Our wedding was all I could have wanted, fun and intimate. I would have HATED the kind of "look at us and all the money we spent to glorify ourselves" that so many people consider necessary. Anyone who says they "spent their entire life dreaming of and planning their wedding" is an idiot, in my mind.

gilbar said...

I Totally agree with Big Mike, when he said..
He was an asshole for going to an engagement party as the Corpse Bride

he KNEW it was an engagement party; and STILL went showing that he hoped their marriage would die

gilbar said...

seriously, if HIS costume had been "a bride that was a guy", that would have been one thing
(still stupid)
But a CORPSE Bride? Why didn't he pick something cute: Like, divorce lawyer? Or Homewrecker?

Friendo said...

Grow the fuck up. Jeezus!

The Vault Dweller said...

he KNEW it was an engagement party; and STILL went showing that he hoped their marriage would die

I think you are reading too much into his choice in costume. I think it is a reference to the Tim Burton Claymation movie of the same name, which is based on some Russian Folktale. And I think the message of that story is that the dead shouldn't control the lives of the living and the living need to make sure they go on to live their own full and complete lives, like getting married to their very living fiancée, which I think is how that story ends. But like I said I think you are reading too much into their intent. The person is a 19 year old Cosplayer, his thought process was probably, "Hey it's an engagement party I can dress as a character that is a bride it's perfect."
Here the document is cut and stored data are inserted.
(** * MIPP: medical insurance premium prediction

    A shallow embedding of the two artefacts of the repository:

    - the relational schema ([users], [predictions], the foreign key with
      [ON DELETE CASCADE], the two [UNIQUE] columns and [AUTOINCREMENT]),
      together with the persistence contract that runs on it;
    - the client script [static/js/script.js]: the field validators, the
      BMI categories, [validateField] and [submitPredictionAJAX].

    Tables are finite maps from the primary key to the remaining columns,
    JavaScript numbers are IEEE 754 binary64 values ([spec_float]),
    JavaScript strings are sequences of UTF-16 code units. *)

From stdpp Require Import base option list gmap fin_maps sorting.
From Stdlib Require Import ZArith NArith String Ascii Bool Lia.
From Stdlib Require Import Floats.SpecFloat.

Local Open Scope Z_scope.

(** ** The schema *)

(** Table [users].  The [INTEGER PRIMARY KEY AUTOINCREMENT] column [id] is
    the key of the table map; the record holds the other columns.
    [is_admin] and [created_at] are filled from their [DEFAULT]. *)
Module users.
Record row : Type := Row {
  username : string;
  email : string;
  password_hash : string;
  is_admin : bool;
  created_at : Z
}.
End users.

(** Table [predictions]; [id] is again the key of the table map. *)
Module predictions.
Record row : Type := Row {
  user_id : Z;
  age : Z;
  gender : string;
  bmi : spec_float;
  children : Z;
  smoker : string;
  region : string;
  predicted_premium : spec_float;
  created_at : Z
}.
End predictions.

(** The database: both tables and, for each, the [sqlite_sequence] counter
    that [AUTOINCREMENT] maintains (the largest key ever handed out). *)
Record Store : Type := mkStore {
  users_table : gmap Z users.row;
  predictions_table : gmap Z predictions.row;
  users_seq : Z;
  predictions_seq : Z
}.

Definition empty_store : Store :=
  {| users_table := ∅; predictions_table := ∅;
     users_seq := 0; predictions_seq := 0 |}.

(** [AUTOINCREMENT]: the new key is one more than the largest key that is
    or ever was in the table. *)
Definition autoincrement {A} (table : gmap Z A) (seq : Z) : Z :=
  Z.succ (map_fold (fun k _ acc => Z.max k acc) seq table).

(** The [UNIQUE] constraints of [users]. *)
Definition username_taken (s : Store) (name : string) : Prop :=
  map_Exists (fun _ u => users.username u = name) (users_table s).

Definition email_taken (s : Store) (mail : string) : Prop :=
  map_Exists (fun _ u => users.email u = mail) (users_table s).

(** The [FOREIGN KEY (user_id) REFERENCES users (id)] constraint. *)
Definition user_exists (s : Store) (userId : Z) : Prop :=
  is_Some (users_table s !! userId).

Definition referential_integrity (s : Store) : Prop :=
  forall pid p, predictions_table s !! pid = Some p ->
    user_exists s (predictions.user_id p).

(** ** The persistence contract *)

Inductive Error : Type :=
  | DuplicateUsername
  | DuplicateEmail
  | ForeignKeyViolation
  | NotFound.

Inductive Result (A : Type) : Type :=
  | Ok (a : A)
  | Fails (e : Error).
Arguments Ok {A} a.
Arguments Fails {A} e.

(** The six attributes of a prediction request. *)
Record Attributes : Type := mkAttributes {
  attr_age : Z;
  attr_gender : string;
  attr_bmi : spec_float;
  attr_children : Z;
  attr_smoker : string;
  attr_region : string
}.

(** Modelled from the spec: the insertion of [createUser], which is not in
    the sources, once the constraints hold: the key comes from
    [AUTOINCREMENT], [is_admin] and [created_at] from their defaults;
    [now] is the value of [CURRENT_TIMESTAMP]. *)
Definition insertUser (s : Store) (username email passwordHash : string)
    (now : Z) : Store * Result Z :=
  let id := autoincrement (users_table s) (users_seq s) in
  let u := users.Row username email passwordHash false now in
  ({| users_table := <[id := u]> (users_table s);
      predictions_table := predictions_table s;
      users_seq := id;
      predictions_seq := predictions_seq s |}, Ok id).

(** Modelled from the spec: [createUser] is not in the sources; it is the
    [INSERT INTO users] of the contract.  A statement that violates a
    [UNIQUE] column fails with the error of that column and leaves the
    database as it was.  When both columns are violated the statement
    still has one error, that of the column the engine checks first;
    neither the schema nor the contract says which it is, so the order is
    a parameter, [email_first]. *)
Definition createUser (email_first : bool) (s : Store)
    (username email passwordHash : string) (now : Z) : Store * Result Z :=
  if email_first then
    if decide (email_taken s email) then (s, Fails DuplicateEmail)
    else if decide (username_taken s username)
         then (s, Fails DuplicateUsername)
    else insertUser s username email passwordHash now
  else
    if decide (username_taken s username) then (s, Fails DuplicateUsername)
    else if decide (email_taken s email) then (s, Fails DuplicateEmail)
    else insertUser s username email passwordHash now.

(** Modelled from the spec: [getUserByUsernameOrEmail] is not in the
    sources; it returns a user whose [username] or [email] is the key. *)
Definition getUserByUsernameOrEmail (s : Store) (key : string)
    : Result (Z * users.row) :=
  match
    List.find (fun '(_, u) =>
                 bool_decide (users.username u = key)
                 || bool_decide (users.email u = key))
              (map_to_list (users_table s))
  with
  | Some r => Ok r
  | None => Fails NotFound
  end.

(** Modelled from the spec: [recordPrediction] is not in the sources; it is
    the [INSERT INTO predictions] of the contract, refused by the foreign
    key when [userId] is not the key of a [users] row. *)
Definition recordPrediction (s : Store) (userId : Z) (a : Attributes)
    (predictedPremium : spec_float) (now : Z) : Store * Result Z :=
  if decide (user_exists s userId) then
    let id := autoincrement (predictions_table s) (predictions_seq s) in
    let p := predictions.Row userId (attr_age a) (attr_gender a) (attr_bmi a)
               (attr_children a) (attr_smoker a) (attr_region a)
               predictedPremium now in
    ({| users_table := users_table s;
        predictions_table := <[id := p]> (predictions_table s);
        users_seq := users_seq s;
        predictions_seq := id |}, Ok id)
  else (s, Fails ForeignKeyViolation).

(** Modelled from the spec: [deleteUser] is not in the sources; it is
    [DELETE FROM users WHERE id = userId].  When a row is deleted,
    [ON DELETE CASCADE] deletes the predictions that reference it; when no
    row has that key the statement changes nothing. *)
Definition deleteUser (s : Store) (userId : Z) : Store :=
  if decide (user_exists s userId) then
    {| users_table := delete userId (users_table s);
       predictions_table :=
         filter (fun kp => predictions.user_id kp.2 <> userId)
                (predictions_table s);
       users_seq := users_seq s;
       predictions_seq := predictions_seq s |}
  else s.

(** The order of [ORDER BY created_at] on rows with their keys. *)
Definition created_at_le (x y : Z * predictions.row) : Prop :=
  predictions.created_at x.2 <= predictions.created_at y.2.

#[local] Instance created_at_le_dec x y : Decision (created_at_le x y).
Proof. unfold created_at_le. apply _. Defined.

(** Modelled from the spec: [listPredictionsForUser] is not in the sources;
    it is [SELECT * FROM predictions WHERE user_id = userId
    ORDER BY created_at]. *)
Definition listPredictionsForUser (s : Store) (userId : Z)
    : list (Z * predictions.row) :=
  merge_sort created_at_le
    (map_to_list
       (filter (fun kp => predictions.user_id kp.2 = userId)
               (predictions_table s))).

(** The statements of the contract that change the database. *)
Inductive Statement : Type :=
  | CreateUser (username email passwordHash : string) (now : Z)
  | RecordPrediction (userId : Z) (a : Attributes)
      (predictedPremium : spec_float) (now : Z)
  | DeleteUser (userId : Z).

Definition execute (email_first : bool) (s : Store) (st : Statement)
    : Store :=
  match st with
  | CreateUser u e h now => (createUser email_first s u e h now).1
  | RecordPrediction uid a p now => (recordPrediction s uid a p now).1
  | DeleteUser uid => deleteUser s uid
  end.

(** The states the database can be in: the empty database and what any
    sequence of statements makes of it. *)
Inductive reachable (email_first : bool) : Store -> Prop :=
  | reachable_empty : reachable email_first empty_store
  | reachable_execute s st :
      reachable email_first s ->
      reachable email_first (execute email_first s st).

(** ** JavaScript strings and numbers *)

(** A string is its sequence of UTF-16 code units. *)
Definition jsstring : Type := list N.

(** The string of an ASCII literal of the script. *)
Definition js (s : string) : jsstring :=
  List.map N_of_ascii (list_ascii_of_string s).

Definition jsstring_eqb (a b : jsstring) : bool := bool_decide (a = b).

(** A Number is a binary64 value. *)
Definition Number : Type := spec_float.

Definition NaN : Number := S754_nan.

(** The Number of the mathematical value [m * 2^e], rounded to nearest,
    ties to even. *)
Definition dyadic (m e : Z) : Number := binary_normalize 53 1024 m e false.

Definition of_Z (z : Z) : Number := dyadic z 0.

(** The relational operators on Numbers (IsLessThan of ECMAScript: a
    comparison with NaN is undefined, and every operator maps undefined
    to false).  [a > b] is evaluated as [b < a], [a <= b] as the negation
    of [b < a], [a >= b] as the negation of [a < b]. *)
Definition js_lt (a b : Number) : bool :=
  match SFcompare a b with Some Lt => true | _ => false end.

Definition js_gt (a b : Number) : bool := js_lt b a.

Definition js_le (a b : Number) : bool :=
  match SFcompare b a with Some Lt | None => false | Some _ => true end.

Definition js_ge (a b : Number) : bool :=
  match SFcompare a b with Some Lt | None => false | Some _ => true end.

(** WhiteSpace and LineTerminator code units: what [String.prototype.trim],
    [parseInt], [parseFloat] skip and what [\s] matches. *)
Definition isWhiteSpace (c : N) : bool :=
  ((9 <=? c) && (c <=? 13) || (c =? 32) || (c =? 160) || (c =? 5760)
   || (8192 <=? c) && (c <=? 8202) || (c =? 8232) || (c =? 8233)
   || (c =? 8239) || (c =? 8287) || (c =? 12288) || (c =? 65279))%N.

Fixpoint trimStart (s : jsstring) : jsstring :=
  match s with
  | c :: r => if isWhiteSpace c then trimStart r else s
  | [] => []
  end.

Definition trimEnd (s : jsstring) : jsstring := rev (trimStart (rev s)).

Definition trim (s : jsstring) : jsstring := trimEnd (trimStart s).

(** The value of a code unit as a digit: [0-9], then [a-z] or [A-Z] for
    ten to thirty-five. *)
Definition digitValue (c : N) : option Z :=
  if ((48 <=? c) && (c <=? 57))%N then Some (Z.of_N c - 48)
  else if ((97 <=? c) && (c <=? 122))%N then Some (Z.of_N c - 87)
  else if ((65 <=? c) && (c <=? 90))%N then Some (Z.of_N c - 55)
  else None.

(** The longest prefix of [s] made of radix-[R] digits, as digit values,
    and what follows it. *)
Fixpoint digitsPrefix (R : Z) (s : jsstring) : list Z * jsstring :=
  match s with
  | c :: r =>
      match digitValue c with
      | Some d =>
          if d <? R then let '(ds, rest) := digitsPrefix R r in (d :: ds, rest)
          else ([], s)
      | None => ([], s)
      end
  | [] => ([], [])
  end.

Definition digitsValue (R : Z) (ds : list Z) : Z :=
  fold_left (fun acc d => acc * R + d) ds 0.

(** A leading [+] or [-]: the sign ([true] for negative) and the rest. *)
Definition stripSign (s : jsstring) : bool * jsstring :=
  match s with
  | 45%N :: r => (true, r)
  | 43%N :: r => (false, r)
  | _ => (false, s)
  end.

(** The Number of a signed integer. *)
Definition signedInteger (sign : bool) (n : Z) : Number :=
  match n with
  | Zpos p => binary_round 53 1024 sign p 0
  | _ => S754_zero sign
  end.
The marriage is the big deal
I agree and I hope more people keep this in mind before getting married. I myself have never been married and don't plan on it, but if I had I think I would have favored a simpler ceremony. That being said extravagant wedding ceremonies seem to be a prevalent thing and cross-cultural, so I'm hesitant to assume they have no redeeming qualities or to strongly admonish someone who wants a bigger ceremony (as long as they don't go deeply into debt or impoverish their family doing so.) I hear Indian weddings are some of the most extravagant and can last days.

mgarbowski said...

If you conduct your wedding in a sacramental setting this pretty much guaranteed not to happen.

Mary Beth said...

he KNEW it was an engagement party; and STILL went showing that he hoped their marriage would die

How do you get that from anything related to The Corpse Bride? That is dumber than any of the responses on reddit, and that takes some doing. (Although, for a change, most of the ones here were reasonable, but there were still a few that had me shaking my head.)
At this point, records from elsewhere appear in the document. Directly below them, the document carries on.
Lemma sumByService_credit (e : AgentEarnings.t) (serviceId : string) (amount : Qc) :
  sumByService (byService (credit serviceId amount e))
  = sumByService (byService e) + amount.
Proof.
  simpl. rewrite sumByService_insert, or_zero_default. ring.
Qed.

End Ledger.

(** ** What [recordPayment] adds to [total] *)

Section RecordPayment.

Import AgentEarnings RevenueManager.

Lemma total_considerReinvestment (env : SpawnEnv) (rm : RevenueManager.t) :
  total (earnings (considerReinvestment env rm)) = total (earnings rm).
Proof.
  unfold considerReinvestment. case_decide; [done|].
  destruct (_ && _); [done|]. by destruct (_ && _).
Qed.

Lemma total_recordPayment (env : SpawnEnv) (serviceId : string) (amount : Qc)
    (rm : RevenueManager.t) :
  total (earnings (recordPayment env serviceId amount rm)) = total (earnings rm) + amount.
Proof.
  unfold recordPayment. cbv zeta. case_decide; [|done].
  by rewrite total_considerReinvestment.
Qed.

End RecordPayment.

(** ** The reinvestment decision *)

Section Reinvestment.

Import AgentEarnings RevenueManager.

Lemma considerReinvestment_below (env : SpawnEnv) (rm : RevenueManager.t) :
  available (earnings rm) < reinvestmentThreshold rm →
  considerReinvestment env rm = rm.
Proof. intros H. unfold considerReinvestment. by rewrite decide_True. Qed.

Lemma considerReinvestment_spawn (env : SpawnEnv) (rm : RevenueManager.t) :
  reinvestmentThreshold rm <= available (earnings rm) →
  spawnCost <= available (earnings rm) →
  (size (subAgents rm) < 5)%nat →
  considerReinvestment env rm
  = withEarnings (debit spawnCost) (spawnSubAgent env "data-collector" spawnCost rm).
Proof.
  intros Ht Hs Hn. unfold considerReinvestment.
  rewrite decide_False by qc_lra. cbv zeta.
  by rewrite (bool_decide_eq_true_2 _ Hs), (bool_decide_eq_true_2 _ Hn).
Qed.
(** Without the aggressive cache, a completed entry stage has kept the entry
    module. *)
Theorem entry_module_survives fuel args cacheFile modules w modules' w' E :
  entry args = Some E → agressiveCache args = false →
  entry_stage fuel args cacheFile modules w = Ok modules' w' →
  ∃ i m, modules' !! i = Some (Some m) ∧ E = id_number (moduleId m).
Proof.
  intros HE Ha [(Hg & _)|(E' & s & HE' & _ & Hs & -> & _)]%entry_stage_Ok.
  - unfold entry_guard in Hg. by rewrite HE, Ha in Hg.
  - rewrite HE in HE'. injection HE' as <-. rewrite Ha in Hs.
    apply entryModuleDependencies_sound in Hs as [Hs Hfound].
    assert (HEs : E ∈ s) by (apply Hs, rtc_refl).
    destruct (Hfound eq_refl E HEs) as [m Hm].
    apply find_module_Some in Hm as [[i Hi]%elem_of_present Hid%has_moduleId_true].
    exists i, m. split; [|done]. apply lookup_delete_unused. split; [done|].
    by rewrite <-Hid.
Qed.

Lemma find_module_delete_unused s modules x :
  find_module (delete_unused s modules) x =
  if decide (x ∈ s) then find_module modules x else None.
Proof.
  induction modules as [|[m|] modules IH]; simpl.
  - by case_decide.
  - unfold set_has. destruct (has_moduleId x m) eqn:Hx.
    + apply has_moduleId_true in Hx as Hid. rewrite <-Hid.
      case_bool_decide; case_decide; try done. simpl. by rewrite Hx.
    + case_bool_decide; simpl; by rewrite ?Hx.
  - done.
Qed.

Lemma length_all_dependencies_delete_unused s modules :
  length (all_dependencies (delete_unused s modules))
  ≤ length (all_dependencies modules).
Proof.
  assert (Hcons : ∀ (m : ModuleT Ast) ms,
            all_dependencies (Some m :: ms)
            = (id_number <$> dependencies m) ++ all_dependencies ms) by done.
  assert (Hhole : ∀ ms : Modules, all_dependencies (None :: ms) = all_dependencies ms)
    by done.
  induction modules as [|[m|] modules IH]; [done| |].
  - cbn [delete_unused map]. fold (delete_unused s modules).
    destruct (set_has (id_number (moduleId m)) s);
      rewrite ?Hcons, ?Hhole, ?length_app; lia.
  - cbn [delete_unused map]. fold (delete_unused s modules). by rewrite !Hhole.
Qed.

(** Once the unreachable modules are gone, the same modules are reachable. *)
Lemma reachable_delete_unused s modules E x :
  (∀ y, y ∈ s ↔ reachable modules E y) →
  reachable (delete_unused s modules) E x ↔ reachable modules E x.
Proof.
  intros Hs. split.
  - apply rtc_subrel. intros a b (m & Hm & Hdep).
    rewrite find_module_delete_unused in Hm. case_decide; [|done]. by exists m.
  - revert x. apply rtc_ind_r; [apply rtc_refl|].
    intros y z Hy (m & Hm & Hdep) IH. eapply rtc_r; [done|].
    exists m. split; [|done].
    rewrite find_module_delete_unused, decide_True; [done|]. by apply Hs.
Qed.

Lemma delete_unused_twice s s' modules :
  (∀ x, x ∈ s → x ∈ s') →
  delete_unused s' (delete_unused s modules) = delete_unused s modules.
Proof.
  intros Hsub. unfold delete_unused. rewrite <-list_fmap_compose.
  apply list_fmap_ext. intros i [m|] _; simpl; [|done].
  unfold set_has. case_bool_decide as Hin; simpl; [|done].
  by rewrite bool_decide_eq_true_2 by by apply Hsub.
Qed.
He had a few days' notice that there was going to be a party so he had to wear a costume that he already had (he ruled out some anime ones). They will all have seen the movie and none of them would get your meaning from him dressing as that character because the (living) bride and groom end up married. The bad guy gets punished, the good ones get happiness.

Narayanan said...

So my friend 20f and I 19m ....
========
so the 19m was bride ... how does cross-dress-bride-cos-play ruin wedding?

Narayanan said...

I can understand Groom's predicament >>> is he now Victor or Barkis
[will it depends on relative wealth?]

also the Bride as 'jilted' Emily?!

KellyM said...

Original poster was NTA. The engaged couple were, and the groom made it worse by not coming clean and telling his bride that his judgment call at the time might not have been the best. Oh well. Doesn't bode well for the two if he can't be honest and tell her to cool her jets.
And their over-the-top treatment of the OP after the fact was downright childish.

I had a costume wedding when I got married, but the guests knew months in advance and could have opted out if they wanted. Out of 65 people only four did.